Comment voyez-vous demain ?

Ce virus est très intelligent. Le tableau clinique est multiple et évolutif, des symptômes respiratoires peuvent devenir digestifs ou articulaires, etc. Le patient est contaminant 2 jours avant de constater les symptômes de la maladie, et 50 % des formes sont asymptomatiques. Enfin, l’immunité est très fragile et nous avons déjà des cas de recontamination, ainsi, obtenir 60 à 70 % de la population immunisée en même temps paraît difficile. Les Suédois sont en train de revoir leur stratégie concernant l’immunité populationnelle. Ce virus est bourré de pièges.
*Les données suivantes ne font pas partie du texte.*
(** X1.  Outside a cycle every operation of the context that starts with
    [validateResponderContext] throws the invariant violation and leaves
    the state as it was. *)
Lemma validated_operations_fault s :
  outsideCycle s →
  let fault {A} (m : M F A) :=
    m s = mkResult [] (Throw (Invariant outsideCycleMessage) s) in
  (∀ e listener d, fault (dispatchEvent e listener d)) ∧
  (∀ doc x y, fault (isPositionWithinTouchHitTarget getClosestInstanceFromNode
                       Coord coord_gt elementFromPoint parentNode
                       getBoundingClientRect doc x y)) ∧
  (∀ target, fault (isTargetWithinEventComponent getClosestInstanceFromNode target)) ∧
  (∀ doc types, fault (addRootEventTypes doc types)) ∧
  (∀ types, fault (removeRootEventTypes types)) ∧
  fault hasOwnership ∧
  fault (requestOwnership responder responderFields call) ∧
  fault (releaseOwnership responder responderFields call) ∧
  (∀ func delay, fault (setTimeout func delay)) ∧
  (∀ timerId, fault (clearTimeout timerId)) ∧
  (∀ target queryType queryKey,
     fault (getEventTargetsFromTarget getClosestInstanceFromNode target queryType queryKey)).
Proof.
  intros H fault. unfold fault. repeat split; intros; by apply validated_faults.
Qed.

(** [isTargetWithinElement] has no such check: it returns in any state. *)
Lemma isTargetWithinElement_returns childTarget parentTarget s :
  ∃ b, isTargetWithinElement getClosestInstanceFromNode childTarget parentTarget s
       = mkResult [] (Normal b s).
Proof. eexists. reflexivity. Qed.
End OutsideCycle.

(** C4.  The module has just been loaded, so no cycle is current: the
    context's [hasOwnership] throws the invariant violation, but
    [isTargetWithinElement], asked whether host node 100 is within the
    element of instance 3, returns [true]. *)
Theorem isTargetWithinElement_outside_a_cycle :
  currentEventQueue (@initialState Example.Fn) = None ∧
  currentInstance (@initialState Example.Fn) = None ∧
  hasOwnership (@initialState Example.Fn)
    = mkResult [] (Throw (Invariant outsideCycleMessage) initialState) ∧
  isTargetWithinElement Example.getClosestInstanceFromNode 100%nat 3%nat
    (@initialState Example.Fn)
    = mkResult [] (Normal true initialState).
Proof. repeat split. Qed.

(** ** Timers *)

Section TimersFire.
Context {F : Type}.
Variable call : F → Args → State F → Completion F unit.
Implicit Types (s : State F) (timer : ResponderTimer F).

(** A timer callback finds the registry as it was before it was called,
    and its entry is gone once it has returned or thrown. *)
Lemma fireTimer_entry timer s :
  let r := fireTimer call timer s in
  effects r = [Invoke (TimerFunc (timer_id timer))
                 (set_currentInstance (timer_instance timer) s)] ∧
  activeTimeouts (finalState (completion r)) !! timer_id timer = None ∧
  ∀ id, id ≠ timer_id timer →
    activeTimeouts (finalState (completion r)) !! id
    = activeTimeouts (finalState (call (timer_func timer) NoArgs
                                    (set_currentInstance (timer_instance timer) s))) !! id.
Proof.
  unfold fireTimer, try_finally, invoke, mbind, M_bind, bind, modify.
  cbn [effects completion app]. split; [done|].
  destruct (call _ _ _) as [[] s'|e s']; cbn [finalState activeTimeouts set_activeTimeouts];
    (split; [apply lookup_delete_eq | intros id Hid; by apply lookup_delete_ne]).
Qed.

Lemma fire_all_entries_present (timers : list (ResponderTimer F)) s :
  keepsTokens call →
  NoDup (map timer_id timers) →
  (∀ timer, timer ∈ timers → is_Some (activeTimeouts s !! timer_id timer)) →
  Forall entryPresent (effects (for_each timers (fireTimer call) s)).
Proof.
  intros Hkeep. revert s. induction timers as [|timer timers IH]; intros s Hnd Hreg.
  - constructor.
  - simpl in Hnd. apply NoDup_cons in Hnd as [Hfresh Hnd].
    simpl for_each. change (bind ?m ?k) with (m ≫= k). rewrite run_bind.
    destruct (fireTimer_entry timer s) as (He & _ & Hother).
    destruct (completion (fireTimer call timer s)) as [[] s1|e s1] eqn:Hc;
      cbn [effects]; rewrite He.
    + constructor; [apply Hreg; by left|].
      apply IH; [done|]. intros t Ht.
      assert (Hne : timer_id t ≠ timer_id timer).
      { intros Heq. apply Hfresh. rewrite <- Heq.
        apply list_elem_of_In, in_map, list_elem_of_In, Ht. }
      change s1 with (finalState (Normal (F:=F) tt s1)). rewrite (Hother _ Hne).
      apply Hkeep. apply Hreg. by right.
    + constructor; [apply Hreg; by left | constructor].
Qed.
End TimersFire.

(** C5, as stated, fails: the timer of the example cancels its own token
    when it fires; it is entered with the token still in [activeTimeouts],
    so the cancellation finds the timeout, empties its [timers] and clears
    the host timer. *)
Lemma fired_timer_is_still_registered :
  ∃ entry,
    effects (processTimers Example.call 0%nat Example.scheduled)
      = [Invoke (TimerFunc 0%nat) entry] ∧
    activeTimeouts entry !! 0%nat = Some 0%nat ∧
    effects (clearTimeout 0%nat entry) = [HostClearTimeout 0%nat] ∧
    activeTimeouts
      (finalState (completion (processTimers Example.call 0%nat Example.scheduled)))
      !! 0%nat = None.
Proof. eexists. repeat split; vm_compute; reflexivity. Qed.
Nous gérons toujours l’épidémie avec un coup de retard. Nous n’avons pas de capacité de traçage ni d’isolement donc le virus continue de circuler. Le relâchement de cet été a accéléré une contamination inter-individuelle, puis quand chacun est rentré de vacances, des clusters sont apparus notamment sur les lieux de travail. La nappe virale de la grippe est uniforme mais celle du Covid-19 est aléatoire. Si les clusters sont nombreux sur un territoire, la charge virale augmente fortement et l’épidémie peut exploser.

J’ai appelé mon livre « Le scandale des soignants contaminés » en référence au scandale du sang contaminé. Pour moi, il y a une faute grave de l’État dans la gestion de l’épidémie.

« Le scandale des soignants contaminés » du Dr Jérôme Marty, chez Flammarion, sorti le 9 septembre 2020.